Am Ende der Veranstaltung betritt dann der Altmeister des Harzkrimis die Arena: Helmut Exner, wohnhaft in Duderstadt (siehe oben – Kommissar Schneider) und gebürtig aus Lautenthal, Verlagschef und Erfinder der „Miss Marple des Oberharzes“ – Lilly Höschen. Und gleichzeitig deren begnadetster Imitator (Kann man jemanden imitieren, den man selbst erfunden hat? Exner kann, und wie!) Sobald Exner Fräulein Höschens (NIEMALS „Frau“ – sonst landet man im Wasser oder noch Schlimmeres widerfährt einem, und außerdem wird Fräulein Höschen nicht „Hös-chen“, sondern „Hö-schen“ ausgesprochen) Tonfall und Stimme nachahmt und unsterbliche Sätze wie den über den unsagbar unfähigen Doktor zum Besten gibt, der einen Bauchnabel nicht von einem Arschloch unterscheiden kann, bleibt (man verzeihe mir die abgeschmackte Redewendung) kein Auge trocken, bzw. die Zuhörenden nässen reihenweise vor Lachen ein. Es gibt bereits unzählige Romane über die große alte Dame aus der Bergstadt Lautenthal, und alle haben sie gemeinsam, dass sie abartigste Verbrechen mit grotesker Komik in Einklang bringen und unglaublich spannend sind.
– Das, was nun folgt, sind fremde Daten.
(** X7. [refreshHandler] answers 200, 400, 401 or 500 and never touches
    the rate limiter. With 400 or 401 the store is unchanged: a refused
    token is neither consumed nor removed. It answers 200 only for a token
    that was accepted as a refresh token and was in the store, and then the
    store is the former one without that token and with the returned
    refresh token recorded for the user named in the claims; with 500 the
    store is the former one without the token. *)
Theorem refresh_outcomes (w : ResponseWriter) (r : Request) (s : State) :
  let token := fst (decodeRefreshToken (Body r)) in
  let '(w', s') := refreshHandler clock w r s in
  (w_Status w' = StatusOK ∨ w_Status w' = StatusBadRequest
   ∨ w_Status w' = StatusUnauthorized ∨ w_Status w' = StatusInternalServerError)
  ∧ rateLimiter s' = rateLimiter s
  ∧ (w_Status w' = StatusBadRequest ∨ w_Status w' = StatusUnauthorized →
     refreshTokens s' = refreshTokens s)
  ∧ (w_Status w' = StatusOK →
     is_Some (refreshTokens s !! token)
     ∧ ∃ claims refresh,
         accepts (clock (ticks s)) token "refresh" claims
         ∧ issuedRefreshToken w' = Some refresh
         ∧ refreshTokens s'
           = <[refresh := Username claims]> (delete token (refreshTokens s)))
  ∧ (w_Status w' = StatusInternalServerError →
     refreshTokens s' = delete token (refreshTokens s)).
Proof.
  intros token. subst token. rewrite refreshHandler_eq.
  destruct (decodeRefreshToken (Body r)) as [token err]. cbn [fst].
  destruct (decide (err = None)) as [Herr|Herr].
  2:{ split; [by right; left|]. split; [done|]. by repeat split. }
  destruct (validateJWT clock token "refresh" s) as [[claims|e] s1] eqn:Hv.
  2:{ apply validateJWT_Err in Hv as (_ & Hled & Hrl).
      split; [by right; right; left|]. split; [done|]. by repeat split. }
  apply validateJWT_Ok_inv in Hv as [Hacc ->].
  cbn [tick refreshTokens rateLimiter ticks logged].
  destruct (decide (is_Some (refreshTokens s !! token))) as [Hin|Hin].
  2:{ split; [by right; right; left|]. split; [done|]. by repeat split. }
  destruct (generateTokenPair clock (Username claims) _) as [[[a rt]|e] s2] eqn:Hgen.
  - apply generateTokenPair_Ok_inv in Hgen as (_ & _ & ->).
    cbn [refreshTokens rateLimiter].
    split; [by left|]. split; [done|]. split; [by intros [?|?]|].
    split; [|done]. intros _. split; [done|]. exists claims, rt.
    split; [done|]. split; [apply issuedRefreshToken_respond|done].
  - pose proof (generateTokenPair_Err _ _ _ _ _ Hgen) as Hled.
    pose proof (generateTokenPair_rateLimiter (Username claims)
                  (mkState (delete token (refreshTokens s)) (rateLimiter s)
                           (S (ticks s)) (logged s))) as Hrl.
    rewrite Hgen in Hrl. cbn [snd rateLimiter] in Hrl.
    split; [by do 3 right|]. split; [done|]. split; [by intros [?|?]|].
    split; [done|]. by intros _.
Qed.
(** * Operator views on orders (pretix/control/views/orders.py)

    A shallow embedding of the order views of the control panel:
    [OrderTransition], [OrderInvoiceRegenerate], [OrderInvoiceReissue],
    [OrderExtend], [OrderChange] and [OrderContactChange].

    A view is a computation over the state a request can reach: the model
    instance [self.order], its stored row, the tables of positions, invoices,
    cached tickets and audit entries, and the messages shown to the operator.
    Python exceptions are results of the computation; what was written before
    an exception is raised stays written, as in Python.

    The services of [pretix.base] that the views call are not part of the
    sources at hand. Those whose behaviour the specification fixes are
    modelled from it and say so; the change manager is an interface the views
    are embedded over; forms, inventory, lock, mail and random secrets are
    read from an environment. Every call on a collaborator leaves an [Effect]
    in the record of the request, so that what was called, and in which
    order, can be stated. *)

From Stdlib Require Import String Ascii List ZArith Bool Lia.
Import ListNotations.
Local Open Scope string_scope.
Local Open Scope list_scope.
Local Open Scope Z_scope.

(** ** Python values that travel through URL arguments and audit payloads *)

Inductive PyVal :=
| VNone
| VBool (b : bool)
| VInt (n : Z)
| VStr (s : string).

(** A [dict] whose iteration order is observable: keys in insertion order. *)
Definition Dict (V : Type) := list (string * V).

Fixpoint dict_get {V} (d : Dict V) (k : string) : option V :=
  match d with
  | [] => None
  | (k', v) :: d' => if String.eqb k k' then Some v else dict_get d' k
  end.

Definition dict_get_default {V} (d : Dict V) (k : string) (dflt : V) : V :=
  match dict_get d k with Some v => v | None => dflt end.

Definition keys {V} (d : Dict V) : list string := map fst d.

(** ** The models *)

Module Order.
Inductive Status :=
| STATUS_PENDING
| STATUS_PAID
| STATUS_EXPIRED
| STATUS_CANCELED
| STATUS_REFUNDED.

Definition status_eqb (a b : Status) : bool :=
  match a, b with
  | STATUS_PENDING, STATUS_PENDING
  | STATUS_PAID, STATUS_PAID
  | STATUS_EXPIRED, STATUS_EXPIRED
  | STATUS_CANCELED, STATUS_CANCELED
  | STATUS_REFUNDED, STATUS_REFUNDED => true
  | _, _ => false
  end.

Record t := mk {
  code : string;
  status : Status;
  expires : Z;
  email : string;
  secret : string;
  payment_manual : bool
}.

(** [o.status in (...)] *)
Definition status_in (o : t) (l : list Status) : bool :=
  existsb (status_eqb (status o)) l.
(** The [for (const { palabra, puntos } of datos)] loop: [tabla[index]] is
    [undefined] for an index that is negative or beyond the columns, and
    [.push] then throws. *)
Fixpoint llenar (h : Host) (clase : string) (datos : list Palabra)
    (tabla : list (list string)) : JS.completion (list (list string)) :=
  match datos with
  | [] => mret tabla
  | p :: resto =>
      let index := (Z.of_nat (String.length (palabra p)) - 3)%Z in
      if bool_decide (index < 0)%Z then JS.Throw JS.TypeError
      else
        match tabla !! Z.to_nat index with
        | None => JS.Throw JS.TypeError
        | Some columna =>
            llenar h clase resto (<[Z.to_nat index := columna ++ [celda h clase p]]> tabla)
        end
  end.

(** [arr[x] || '<td></td>'] *)
Definition celda_o_vacia (arr : list string) (x : nat) : string :=
  match arr !! x with
  | Some c => if bool_decide (c = "") then "<td></td>" else c
  | None => "<td></td>"
  end.

(** [tabla.map(arr => arr[x] || '<td></td>')] *)
Definition celdas_de_fila (tabla : list (list string)) (x : nat) : list string :=
  (λ arr, celda_o_vacia arr x) <$> tabla.

(** [Math.max(...tabla.map(arr => arr.length))] *)
Definition maximo (tabla : list (list string)) : nat := max_list (length <$> tabla).

(** [Array.from({ length: maximo }, (_, x) => '<tr>' + ... + '</tr>')] *)
Definition filas (tabla : list (list string)) : list string :=
  (λ x, "<tr>" +:+ String.concat "" (celdas_de_fila tabla x) +:+ "</tr>")
    <$> seq 0 (maximo tabla).

(** The markup the element [id] ends with, or [None] when the function
    returns at [if (!datos)] and leaves the element as it is. *)
Definition mostrarPalabrasEncontradas (h : Host) (clase : string)
    (datos : option (list Palabra)) : JS.completion (option string) :=
  match datos with
  | None => mret None
  | Some datos =>
      tabla ← llenar h clase datos [[]; []; []; []; []];
      mret (Some (String.concat "" (filas tabla)))
  end.

(** What the user sees after a submit: the table, an error modal showing the
    exception, or nothing new. *)
Inductive Vista : Type :=
| Tabla (html : string)
| ModalError (e : JS.exn)
| SinCambios.

(** [formularioEnviar]: the view and the URLs fetched.  The spinner and the
    click listeners put on the cells are left out. *)
Definition formularioEnviar (h : Host) (parseInt : option string → JS.number)
    (fetch : string → RespuestaAPI) (formData : FormData) : Vista * list string :=
  let d := obtenerDatosFormulario h parseInt formData in
  if bool_decide (length (letras d) ≠ 7) then
    (ModalError (JS.Error "Debes ingresar exactamente 7 letras"), [])
  else
    match buscarPalabras h fetch (letras_js d) (puntosExtra_js d) (ronda_js d) url with
    | (JS.Return resultado, urls) =>
        if success resultado then
          match mostrarPalabrasEncontradas h "palenc noselect"
                  (Some (palabras (data resultado))) with
          | JS.Return (Some html) => (Tabla html, urls)
          | JS.Return None => (SinCambios, urls)
          | JS.Throw e => (ModalError e, urls)
          end
        else (SinCambios, urls)
    | (JS.Throw e, urls) => (ModalError e, urls)
    end.

(** *** The bonus buttons *)

(** An [input] of a row: its value and its class list.  The value setter
    stores the string conversion of what it is given. *)
Record Input : Type := {
  value : string;
  classList : list string
}.

(** [classList.remove(...tokens)] and [classList.add(token)] *)
Definition classList_remove (tokens : list string) (cl : list string) : list string :=
  filter (λ c, c ∉ tokens) cl.

Definition classList_add (token : string) (cl : list string) : list string :=
  if bool_decide (token ∈ cl) then cl else cl ++ [token].

(** The own properties of [clases] and of [valores]. *)
Definition clases (k : string) : option string :=
  if bool_decide (k = "I") then Some "rosa"
  else if bool_decide (k = "DL") then Some "bg-success"
  else if bool_decide (k = "TL") then Some "info"
  else None.
(** * gemini-clone: the client state store, its persistence adapter and the
      message-list pagination, embedded from the TypeScript sources.

    - [src/client/store/index.ts]: the zustand store ([AppState], its
      actions, and the custom [storage] object given to [persist]);
    - the [MessageList] component: [generateDummyMessages], the reset
      effect and [loadOlderMessages].

    JavaScript strings are sequences of UTF-16 code units; [length],
    [substring] and [===] all work on code units, so a string is modelled
    as the list of its code units.  Values the browser supplies
    ([crypto.randomUUID()], [new Date()], [Date.now()], [Math.random()])
    are inputs of the model. *)

From Stdlib Require Import ZArith QArith Qabs String Ascii List Lia DecimalString DecimalZ.
From Stdlib Require Import Sorted.
From stdpp Require Import base decidable option list numbers sorting.

Set Warnings "-register-all".

Local Open Scope Z_scope.
Local Open Scope list_scope.

(** ** Strings *)

Abbreviation code_unit := N (only parsing).
Abbreviation jsstring := (list N) (only parsing).

(** A source literal, as code units. *)
Definition lit (s : string) : jsstring :=
  List.map N_of_ascii (list_ascii_of_string s).
(** X14.  [create_dir] swallows only what [mkdir] raises.  When the host
    cannot be reached the exception of [pm.Transport] leaves [create_dir],
    no [mkdir] is sent, and the [folder] command of the shell turns it into
    one [Folder creation failed] record and [sys.exit(1)]. *)
Theorem folder_command_connection_failure_is_fatal
    (w : World Srv) h port u p line rest e :
  stdin w = line :: rest →
  Str.lower (Str.strip line) ≠ "exit" →
  tcp_connect (remote w) h port = Some e →
  (create_dir (posix_path (Str.strip line)) h port u p w).1 = Raise e ∧
  command "folder" h port u p w =
    (SysExit 1,
     MkWorld rest (remote w)
       (trace w ++ [EvPrompt "New remote directory: ";
                    EvLog ERROR "Folder creation failed: {e}" [str_error e]])
       (handles w) (next_id w) (clock w)).
Proof.
  intros Hi He Htcp. split.
  - unfold create_dir, sftp_connection, bind, new_transport. by rewrite Htcp.
  - unfold command.
    rewrite !bool_decide_eq_false_2 by done. rewrite bool_decide_eq_true_2 by done.
    unfold bind at 1. rewrite (ask_answer _ line rest) by done.
    rewrite strip_idemp.
    unfold try_except, create_dir, sftp_connection, bind, new_transport.
    cbn [remote fst snd]. rewrite Htcp. cbn. by rewrite <- app_assoc.
Qed.

Lemma filter_idemp {X} (f : X → bool) (l : list X) :
  List.filter f (List.filter f l) = List.filter f l.
Proof.
  induction l as [|x l IH]; [done|]. cbn.
  destruct (f x) eqn:Hx; [|done]. cbn. by rewrite Hx, IH.
Qed.

(** X15.  When [mkdir] succeeds, [create_dir] prints the success line and
    returns; it closes the client itself before the scope closes it again,
    and that second [close] does no harm: in a world whose handles are all
    older, the handles after [create_dir] are those before it. *)
Theorem create_dir_success
    (w : World Srv) remote_dir hostname port username password s' :
  connects w hostname port username password →
  fresh w →
  let remote_str := as_posix remote_dir in
  srv_mkdir (remote w) (MkLogin hostname port username) remote_str = (None, s') →
  let r := create_dir remote_dir hostname port username password w in
  r.1 = Ok tt ∧
  remote r.2 = s' ∧
  trace r.2 = trace w ++
    [EvMkdir remote_str;
     EvPrint ("Folder '" +:+ remote_str +:+ "' created successfully on " +:+ hostname)] ∧
  handles r.2 = handles w.
Proof.
  intros Hc Hf remote_str Hm r. subst r. unfold create_dir.
  rewrite sftp_connection_yields by done. fold remote_str.
  unfold try_finally, create_dir_body, try_except, bind, sftp_mkdir, writing, bind,
    print, emit, sftp_close, transport_close, set_handles.
  cbn [fst snd remote trace handles stdin next_id entered yielded c_id c_transport t_id].
  change (login _) with (MkLogin hostname port username).
  fold remote_str. rewrite Hm.
  cbn [fst snd remote trace handles stdin next_id].
  split_and!; [done|done|by rewrite <- app_assoc|].
  rewrite filter_idemp.
  change (HChannel (S (next_id w)) (next_id w) :: HTransport (next_id w) :: handles w)
    with ([HChannel (S (next_id w)) (next_id w); HTransport (next_id w)] ++ handles w).
  rewrite (close_restores w _ Hf). cbn.
  rewrite bool_decide_eq_true_2 by done.
  rewrite bool_decide_eq_false_2 by done. cbn.
  by rewrite bool_decide_eq_true_2.
Qed.

End MoreOperations.

(** ** More on the listing and the tree *)

Section MoreListing.
Context {Srv : Type} `{!Platform Srv}.

Lemma view_loop_world (c : SFTPClient) rs names out (w : World Srv) attrs_of :
  (∀ n, n ∈ names → srv_stat (remote w) (login c) (rs +:+ "/" +:+ n) = inr (attrs_of n)) →
  let r := view_loop c rs names out w in
  r.1 = Ok (out ++ stamped (clock w)
                     (List.map (λ n, (n, st_mtime (attrs_of n))) names)) ∧
  stdin r.2 = stdin w ∧
  remote r.2 = remote w ∧
  trace r.2 = trace w ++ List.map (λ n, EvStat (rs +:+ "/" +:+ n)) names.
Proof.
  revert out w. induction names as [|n names IH]; intros out w Hs.
  { cbn. by rewrite !app_nil_r. }
  cbn [view_loop]. unfold bind at 1. unfold sftp_stat, reading, bind, emit.
  cbn [remote fst snd].
  rewrite Hs by apply list_elem_of_here.
  cbn [List.map stamped].
  destruct (st_mtime (attrs_of n)) as [t|]; cbn [time_ctime].
  all: unfold bind, time_time, ret; cbn [fst snd].
  all: match goal with
       | |- context [view_loop _ _ _ ?o ?v] =>
           destruct (IH o v) as (Ho & Hi & Hr & Ht);
             [intros n' Hn'; apply Hs; by apply list_elem_of_further|]
       end.
  all: rewrite Ho, Hi, Hr, Ht; cbn; by rewrite <- !app_assoc.
Qed.
(** C3 (counterexample): with [dim_1 = (65536, 65536)] and [dim_2 = (1, 1)]
    the first pixel count is not smaller, yet the call does not return
    [dim_2]: [65536 * 65536] overflows [u32] and panics. *)
Lemma get_smallest_dimensions_overflow :
  pixel_count (1, 1) <= pixel_count (65536, 65536) /\
  get_smallest_dimensions (65536, 65536) (1, 1) <> Some (1, 1).
Proof. split; [unfold pixel_count; simpl; lia | vm_compute; discriminate]. Qed.

(** C3 (amended): when both pixel counts fit in [u32],
    [get_smallest_dimensions] returns [dim_1] if its pixel count is
    strictly smaller and [dim_2] otherwise (ties included); when either
    pixel count exceeds [u32::MAX] the multiplication panics. *)
Theorem get_smallest_dimensions_spec (d1 d2 : Z * Z) :
  (pixel_count d1 <= u32_max -> pixel_count d2 <= u32_max ->
   pixel_count d1 < pixel_count d2 -> get_smallest_dimensions d1 d2 = Some d1) /\
  (pixel_count d1 <= u32_max -> pixel_count d2 <= u32_max ->
   pixel_count d2 <= pixel_count d1 -> get_smallest_dimensions d1 d2 = Some d2) /\
  (u32_max < pixel_count d1 \/ u32_max < pixel_count d2 ->
   get_smallest_dimensions d1 d2 = None).
Proof.
  unfold get_smallest_dimensions, mul_u32, pixel_count.
  split; [|split].
  - intros H1 H2 Hlt.
    apply Z.leb_le in H1, H2. apply Z.ltb_lt in Hlt. now rewrite H1, H2, Hlt.
  - intros H1 H2 Hge.
    apply Z.leb_le in H1, H2. apply Z.ltb_ge in Hge. now rewrite H1, H2, Hge.
  - intros [H|H].
    + apply Z.leb_gt in H. now rewrite H.
    + apply Z.leb_gt in H. rewrite H.
      now destruct (fst d1 * snd d1 <=? u32_max).
Qed.

(** C7: the two images that [standardize_size] returns both have the
    dimensions computed by [get_smallest_dimensions] from its inputs. *)
Theorem standardize_size_same_dimensions (i1 i2 o1 o2 : DynamicImage) :
  standardize_size i1 i2 = Some (o1, o2) ->
  exists s, get_smallest_dimensions (dimensions i1) (dimensions i2) = Some s /\
    dimensions o1 = s /\ dimensions o2 = s.
Proof.
  unfold standardize_size. intros Hstd.
  destruct (get_smallest_dimensions (dimensions i1) (dimensions i2))
    as [[w h]|] eqn:Hs; [|discriminate].
  exists (w, h). split; auto.
  destruct (dims_eqb (dimensions i2) (w, h)) eqn:Heq;
    injection Hstd as <- <-.
  - apply dims_eqb_true in Heq. auto.
  - split; auto.
    apply get_smallest_dimensions_cases in Hs as [[_ Hs]|[_ Hs]]; auto.
    rewrite <- Hs in Heq.
    assert (dims_eqb (w, h) (w, h) = true) by now apply dims_eqb_true.
    congruence.
Qed.

(** C8: [standardize_size] never upsamples: each returned image is either
    its input unchanged, or its input resized to a width and height whose
    pixel count is at most the input's own pixel count. *)
Theorem standardize_size_never_upsamples (i1 i2 o1 o2 : DynamicImage) :
  standardize_size i1 i2 = Some (o1, o2) ->
  (o1 = i1 \/ exists w h f, o1 = ResizeExact i1 w h f /\
     w * h <= pixel_count (dimensions i1)) /\
  (o2 = i2 \/ exists w h f, o2 = ResizeExact i2 w h f /\
     w * h <= pixel_count (dimensions i2)).
Proof.
  unfold standardize_size. intros Hstd.
  destruct (get_smallest_dimensions (dimensions i1) (dimensions i2))
    as [[w h]|] eqn:Hs; [|discriminate].
  apply get_smallest_dimensions_cases in Hs.
  destruct (dims_eqb (dimensions i2) (w, h)) eqn:Heq;
    injection Hstd as <- <-.
  - apply dims_eqb_true in Heq. split; [right | left; reflexivity].
    exists w, h, Triangle. split; auto.
    destruct Hs as [[Hlt Hd]|[Hge Hd]]; rewrite <- Hd in *; unfold pixel_count in *;
      simpl in *; lia.
  - split; [left; reflexivity | right].
    exists w, h, Triangle. split; auto.
    destruct Hs as [[Hlt Hd]|[_ Hd]].
    + rewrite <- Hd in *. unfold pixel_count in *. simpl in *. lia.
    + rewrite Hd in Heq.
      assert (dims_eqb (dimensions i2) (dimensions i2) = true)
        by now apply dims_eqb_true.
      congruence.
Qed.

Close Scope Z_scope.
Und so geht ein unglaublich unterhaltsamer Abend zuende, der immer, wenn eine/ein Autor/in mit ihrer/seiner Lesung am Ende war, durch Lucky Logan (Martin Hildebrandt aus Goslar) und den begnadeten Perkussionisten (wie der Name schon sagt) Al Cajone durch super passende Musik unterbrochen wurde. Unter anderem gab es „Riders On The Storm“ von den Doors zu hören (zu den Mordgeschichten passend wegen der Zeile „There‘s a Killer on the Road“), ebenso wie das durch Tom Jones und Alex Harvey unsterblich gemachte „Delilah“ („I felt the knife in my hand and she laughed no more“) sowie den „Kriminaltango“, aber der musikalische Höhepunkt des Abends war in meinen Ohren das auf den Harz umgedichtete „Folsom Prison Blues“ von Johnny Cash:

„But that train keeps rollin′ on down to St. Andreasberg.“
„But I shot a man in Wildemann, just to watch him die.“
„They’re prob’ly drinkin′ Schierker and smokin′ big cigars.“

Hammer!!!

Mein Dank für den unvergesslichen Abend gilt außer den Autor:innen und den Musikern meiner Liebsten für ebendiesen und die Tatsache, mich mit der einzigartigen Welt der Harzkrimis bekannt gemacht zu haben, sowie Sascha Exner, der sich, wie er es selbst formuliert, als der Roadie der Harzkrimilesungen um einen reibungslosen Ablauf derselben verdient macht und dem auch die Fotos des denkwürdigen Abends zu verdanken sind.